Utili e perdite su cambi, slalom per l’utilizzo in dichiarazione
La conversione a fine esercizio, imposta civilisticamente, delle attività e passività sorte in valuta e non ancora estinte a tale data, non ha alcuna valenza fiscale.
Con riferimento agli utili e alle perdite derivanti da cambi di attività e passività in valuta, tipicamente crediti e debiti, il Legislatore civile e quello fiscale sono stati in grado di creare un vero e proprio garbuglio all’interno del quale ci si può districare solo attraverso la predisposizione di specifici programmi o fogli di calcolo che siano in grado di impostare o far impostare una serie di scritture contabili.

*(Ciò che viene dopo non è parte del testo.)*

(** C10: in a reachable state the lists of every chip hold each of its blocks
    exactly once, as an empty block, the block being written or a victim; the
    two totals count them. *)
Theorem blocks_partitioned `{Clock} sc D St s i :
  reach sc D St s -> 0 <= i < FLASH_NB sc ->
  empty_rows s i ++ open_rows s i ++ victim_rows s i ≡ₚ seqZ 0 (BLOCK_NB sc) /\
  total_empty_block_nb s = FLASH_NB sc * zlen (empty_rows s i ++ open_rows s i) /\
  total_victim_block_nb s = FLASH_NB sc * zlen (victim_rows s i).
Proof.
  intros Hr Hi. reachable Hr C V A G. pose proof (ou_alloc _ _ _ _ Houter) as Ha.
  destruct (lists_view sc A s i Ha Hi) as (-> & -> & ->). split.
  - apply NoDup_Permutation.
    + apply (aw_nodup _ _ (ar_wf _ _ _ Ha)).
    + apply NoDup_seqZ.
    + intros b. rewrite elem_of_seqZ. pose proof (ou_rows _ _ _ _ Houter b) as Hb.
      pose proof (aw_range _ _ (ar_wf _ _ _ Ha) b) as Hw. unfold rows in *.
      split; [intros Hin; specialize (Hw Hin); lia|].
      intros Hb'. apply Hb; lia.
  - rewrite (lr_tempty _ _ _ (ar_lists _ _ _ Ha)), (lr_tvictim _ _ _ (ar_lists _ _ _ Ha)).
    unfold zlen. by rewrite length_app, Nat2Z.inj_add.
Qed.

Lemma blocks_partitioned_witness :
  empty_rows demo3 1 ++ open_rows demo3 1 ++ victim_rows demo3 1 ≡ₚ seqZ 0 12 /\
  total_empty_block_nb demo3 = 2 * zlen (empty_rows demo3 1 ++ open_rows demo3 1) /\
  total_victim_block_nb demo3 = 2 * zlen (victim_rows demo3 1).
Proof.
  destruct reach3 as (D & St & Hr). apply (blocks_partitioned demo_conf D St demo3 1 Hr).
  vm_compute. split; congruence.
Defined.

(** C11: in a reachable state the NVRAM segments of a superblock hold exactly
    one live entry for each logical page that is mapped into the superblock
    and whose entry is kept in NVRAM; the segments are never over-full. *)
Theorem nvram_entries_exact `{Clock} sc D St s b :
  reach sc D St s -> 0 <= b < BLOCK_NB sc ->
  let e := seg_at (NVRAM_OOB_TABLE s) b in
  seg_entries e - invalid_entry e = live sc s b /\
  0 <= invalid_entry e /\ 0 <= free_entry e < OOB_ENTRY_PER_SEG /\
  ctrs s stat_total_alloc_seg =
    u64 (sumZ (BLOCK_NB sc) (fun b => alloc_seg (seg_at (NVRAM_OOB_TABLE s) b))).
Proof.
  intros Hr Hb e. reachable Hr C V A G. pose proof (co_oob _ _ _ _ _ _ _ Hcore) as Ho.
  destruct (or_seg _ _ _ _ Ho b Hb) as (_ & Hf & _ & Hi & Hl). fold e in Hf, Hi, Hl. rewrite Hl.
  split; [by destruct (Z.eqb_spec b (-1)); [lia|]|]. split; [done|]. split; [done|]. apply Ho.
Qed.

L’articolo 2426, numero 8-bis, del Codice civile stabilisce che per ogni singola attività e/o passività che sorge in valuta nel corso dell’esercizio e che alla fine dello stesso risulta ancora accesa, si deve provvedere a una sua valutazione alla fine dell’esercizio stesso.

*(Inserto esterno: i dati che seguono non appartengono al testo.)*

(** C4. Shallow merge, for every set of new variables with distinct names:
    a new key takes its new value and every other key keeps the value it had.
    The mutation of a captured body is such a merge into its [variables]:
    wherever it returns a body, [date] and [partySize] hold the requested
    values, every variable the mutation does not name keeps its captured
    value, and every other property of the body, [operationName] and
    [extensions] with its [persistedQuery], [version] and [sha256Hash], is
    the captured one. On a body that parsed to an object the mutation does
    return, with the merged variables in the body. And what a live run sends
    is the serialisation of the mutated body. *)
Theorem mutate_merges_and_preserves :
  (forall (news old : list (string * value)),
      NoDup (map fst news) ->
      (forall k v, In (k, v) news -> assoc k (set_props news old) = v)
      /\ (forall k, ~ In k (map fst news) ->
                    assoc k (set_props news old) = assoc k old))
  /\ (forall (body body' : value) (date : string) (partySize : Z),
         mutate body date partySize = Ok body' ->
         exists variables,
           newVariables body date partySize = Ok (VObj variables)
           /\ assoc "date" variables = VStr date
           /\ assoc "partySize" variables = VNum partySize
           /\ (forall captured,
                  opt_prop body "variables" = VObj captured ->
                  forall k, ~ In k mutatedKeys ->
                            assoc k variables = assoc k captured)
           /\ (forall k, k <> "variables" ->
                         opt_prop body' k = opt_prop body k)
           /\ opt_prop body' "operationName" = opt_prop body "operationName"
           /\ opt_prop body' "extensions" = opt_prop body "extensions"
           /\ opt_prop (opt_prop body' "extensions") "persistedQuery"
              = opt_prop (opt_prop body "extensions") "persistedQuery"
           /\ opt_prop (opt_prop (opt_prop body' "extensions")
                                 "persistedQuery") "version"
              = opt_prop (opt_prop (opt_prop body "extensions")
                                   "persistedQuery") "version"
           /\ opt_prop (opt_prop (opt_prop body' "extensions")
                                 "persistedQuery") "sha256Hash"
              = opt_prop (opt_prop (opt_prop body "extensions")
                                   "persistedQuery") "sha256Hash")
  /\ (forall (props : list (string * value)) (date : string) (partySize : Z),
         exists variables body',
           newVariables (VObj props) date partySize = Ok variables
           /\ mutate (VObj props) date partySize = Ok body'
           /\ opt_prop body' "variables" = variables)
  /\ (forall (JSON_parse : value -> result value)
             (JSON_stringify : value -> string) (engine : Engine)
             (url date : string) (partySize : Z) (headless json : bool)
             (data : string) (hs : list (string * string)),
         In (HttpPost data hs)
            (fst (runLiveMode JSON_parse JSON_stringify engine url date
                              partySize headless json)) ->
         exists captured body body',
           capturePromise (observed engine url) = Ok captured
           /\ JSON_parse (VStr (Live.body captured)) = Ok body
           /\ mutate body date partySize = Ok body'
           /\ data = JSON_stringify body').
Proof.
  split; [|split; [|split; [|exact runLiveMode_posts_mutated]]].
  - intros news old Hnd. split.
    + intros k v Hin. now apply assoc_set_props_new.
    + intros k Hnot. now apply assoc_set_props_other.
  - intros body body' date partySize H.
    pose proof (mutated_keys_distinct date partySize) as Hnd.
    assert (Hframe : forall k, k <> "variables" ->
                               opt_prop body' k = opt_prop body k).
    { destruct (mutate_returns _ _ _ _ H)
        as [(props & -> & ->) | (elems & -> & ->)]; [|reflexivity].
      intros k Hk. cbn [opt_prop]. now apply assoc_set_prop_other. }
    assert (Hvars : newVariables body date partySize
                    = Ok (VObj (set_props
                                  [("date", VStr date);
                                   ("partySize", VNum partySize);
                                   ("forwardMinutes", VNum 295);
                                   ("backwardMinutes", VNum 1140);
                                   ("forwardTimeslots", VNum 20);
                                   ("backwardTimeslots", VNum 76)]
                                  (spread (opt_prop body "variables"))))).
    { destruct (mutate_returns _ _ _ _ H)
        as [(props & -> & _) | (elems & -> & _)]; reflexivity. }
    eexists. split; [exact Hvars|].
    split; [apply assoc_set_props_new; [exact Hnd | cbn; tauto]|].
    split; [apply assoc_set_props_new; [exact Hnd | cbn; tauto]|].
    split; [intros captured Hc k Hk;
            rewrite assoc_set_props_other by exact Hk; now rewrite Hc|].
    split; [exact Hframe|].
    rewrite !Hframe by discriminate.
    repeat split; reflexivity.
  - intros props date partySize. eexists. eexists.
    unfold mutate. rewrite newVariables_object. cbn [bind assignVariables].
    repeat split. cbn [opt_prop]. apply assoc_set_prop_same.
Qed.

Lemma mutate_merges_and_preserves_witness :
  assoc "date"
    (set_props [("date", VStr "2026-02-26"); ("partySize", VNum 4)]
               [("date", VStr "2026-02-20"); ("time", VStr "18:00")])
  = VStr "2026-02-26"
  /\ assoc "partySize"
       (set_props [("date", VStr "2026-02-26"); ("partySize", VNum 4)]
                  [("date", VStr "2026-02-20"); ("time", VStr "18:00")])
     = VNum 4
  /\ assoc "time"
       (set_props [("date", VStr "2026-02-26"); ("partySize", VNum 4)]
                  [("date", VStr "2026-02-20"); ("time", VStr "18:00")])
     = VStr "18:00".
Proof.
  destruct (proj1 mutate_merges_and_preserves
              [("date", VStr "2026-02-26"); ("partySize", VNum 4)]
              [("date", VStr "2026-02-20"); ("time", VStr "18:00")])
    as [Hnew Hold].
  - cbn. repeat constructor; cbn; intuition discriminate.
  - split; [apply Hnew; cbn; tauto|].
    split; [apply Hnew; cbn; tauto|].
    rewrite Hold; [reflexivity | cbn; intuition discriminate].
Defined.

(** C10. Whatever the captured body holds, the variables the mutation builds
    carry the four window-sizing constants; for a body that parsed to an
    object these are the variables of the mutated body, so the window sizes of
    the captured request are discarded; and what a live run sends is the
    serialisation of a body mutated with variables that carry the
    constants. *)
Theorem mutate_fixes_window :
  (forall (body : value) (date : string) (partySize : Z) (variables : value),
      newVariables body date partySize = Ok variables ->
      opt_prop variables "forwardMinutes" = VNum 295
      /\ opt_prop variables "backwardMinutes" = VNum 1140
      /\ opt_prop variables "forwardTimeslots" = VNum 20
      /\ opt_prop variables "backwardTimeslots" = VNum 76)
  /\ (forall (props : list (string * value)) (date : string) (partySize : Z),
         exists variables body',
           newVariables (VObj props) date partySize = Ok variables
           /\ mutate (VObj props) date partySize = Ok body'
           /\ opt_prop body' "variables" = variables)
  /\ (forall (JSON_parse : value -> result value)
             (JSON_stringify : value -> string) (engine : Engine)
             (url date : string) (partySize : Z) (headless json : bool)
             (data : string) (hs : list (string * string)),
         In (HttpPost data hs)
            (fst (runLiveMode JSON_parse JSON_stringify engine url date
                              partySize headless json)) ->
         exists captured body variables body',
           capturePromise (observed engine url) = Ok captured
           /\ JSON_parse (VStr (Live.body captured)) = Ok body
           /\ newVariables body date partySize = Ok variables
           /\ assignVariables body variables = Ok body'
           /\ data = JSON_stringify body'
           /\ opt_prop variables "forwardMinutes" = VNum 295
           /\ opt_prop variables "backwardMinutes" = VNum 1140
           /\ opt_prop variables "forwardTimeslots" = VNum 20
           /\ opt_prop variables "backwardTimeslots" = VNum 76).
Proof.
  assert (Hconst :
    forall (body : value) (date : string) (partySize : Z) (variables : value),
      newVariables body date partySize = Ok variables ->
      opt_prop variables "forwardMinutes" = VNum 295
      /\ opt_prop variables "backwardMinutes" = VNum 1140
      /\ opt_prop variables "forwardTimeslots" = VNum 20
      /\ opt_prop variables "backwardTimeslots" = VNum 76);
    [|split; [exact Hconst | split]].
  - intros body date partySize variables H.
    unfold newVariables in H.
    destruct (prop body "variables") as [old|]; [|discriminate].
    cbn [bind] in H.
    assert (E : variables
                = VObj (set_props
                          [("date", VStr date);
                           ("partySize", VNum partySize);
                           ("forwardMinutes", VNum 295);
                           ("backwardMinutes", VNum 1140);
                           ("forwardTimeslots", VNum 20);
                           ("backwardTimeslots", VNum 76)]
                          (spread old))) by congruence.
    subst variables. clear H. cbn [opt_prop].
    assert (Hnd : NoDup (map fst
                    [("date", VStr date);
                     ("partySize", VNum partySize);
                     ("forwardMinutes", VNum 295);
                     ("backwardMinutes", VNum 1140);
                     ("forwardTimeslots", VNum 20);
                     ("backwardTimeslots", VNum 76)])).
    { cbn. repeat constructor; cbn; intuition discriminate. }
    repeat split; (apply assoc_set_props_new; [exact Hnd | cbn; tauto]).
  - intros props date partySize. eexists. eexists.
    unfold mutate. rewrite newVariables_object. cbn [bind assignVariables].
    repeat split. cbn [opt_prop]. apply assoc_set_prop_same.
  - intros JSON_parse JSON_stringify engine url date partySize headless json
           data hs H.
    destruct (runLiveMode_posts _ _ _ _ _ _ _ _ _ _ H)
      as (captured & body & variables & body' & Hcap & Hparse & Hvars
          & Hassign & Hdata & _).
    exists captured, body, variables, body'.
    do 5 (split; [assumption|]).
    exact (Hconst _ _ _ _ Hvars).
Qed.

Lemma mutate_fixes_window_witness :
  opt_prop (VObj sampleBodyProps) "variables"
  = VObj [("date", VStr "2026-02-20"); ("partySize", VNum 2);
          ("time", VStr "18:00"); ("forwardMinutes", VNum 150)]
  /\ exists variables,
       newVariables (VObj sampleBodyProps) "2026-02-26" 4 = Ok variables
       /\ opt_prop variables "forwardMinutes" = VNum 295
       /\ opt_prop variables "backwardMinutes" = VNum 1140
       /\ opt_prop variables "forwardTimeslots" = VNum 20
       /\ opt_prop variables "backwardTimeslots" = VNum 76.
Proof.
  split; [reflexivity|].
  eexists. split; [reflexivity|].
  apply (proj1 mutate_fixes_window (VObj sampleBodyProps) "2026-02-26" 4).
  reflexivity.
Defined.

L’azienda, quindi, da un punto di vista civilistico e contabile, deve rilevare tale differenza cambi, che evidentemente risulta essere presunta. Il sistema per rilevare tale differenza è duplice: i) andando a «variare» direttamente l’attività o la passività; ii) utilizzando un conto patrimoniale e transitorio.
Mentre il primo metodo è intuitivo, in quanto va a operare direttamente sulla voce interessata, il secondo metodo prevede di «transitare» attraverso un conto patrimoniale di carattere temporaneo, al puro scopo di non andare ad alterare il valore nominale in cui è sorta l’attività o la passività. Andrà quindi addebitato o accreditato, a seconda del cambio, non tanto la voce sorta in valuta bensì un conto appositamente acceso che potrebbe essere denominato «Rettifiche per variazione cambi».
Al momento dell’effettivo incasso o pagamento, l’impresa dovrà, naturalmente, rilevare l’eventuale ulteriore utile o perdita su cambi a conto economico, facendo riferimento, però, al valore di cambio della posta in questione alla fine dell’esercizio.
Passando all’aspetto fiscale, l’articolo 110, comma 3 del Tuir, prescrive che la valutazione delle attività o passività in valuta, secondo il cambio alla data di chiusura dell’esercizio, non assume rilevanza ai fini fiscali. Risulta, quindi, necessario tenere memoria del loro valore dato dal cambio al momento in cui tali partite sono sorte.
È infatti solo nell’esercizio in cui le attività o le passività sono estinte, che si devono tassare o dedurre, rispettivamente, gli utili o le perdite su cambi, derivanti dal confronto delle attività e passività convertite in euro con il cambio esistente al momento in cui sono sorte, e le stesse convertite in euro con il cambio esistente al momento in cui vengono estinte.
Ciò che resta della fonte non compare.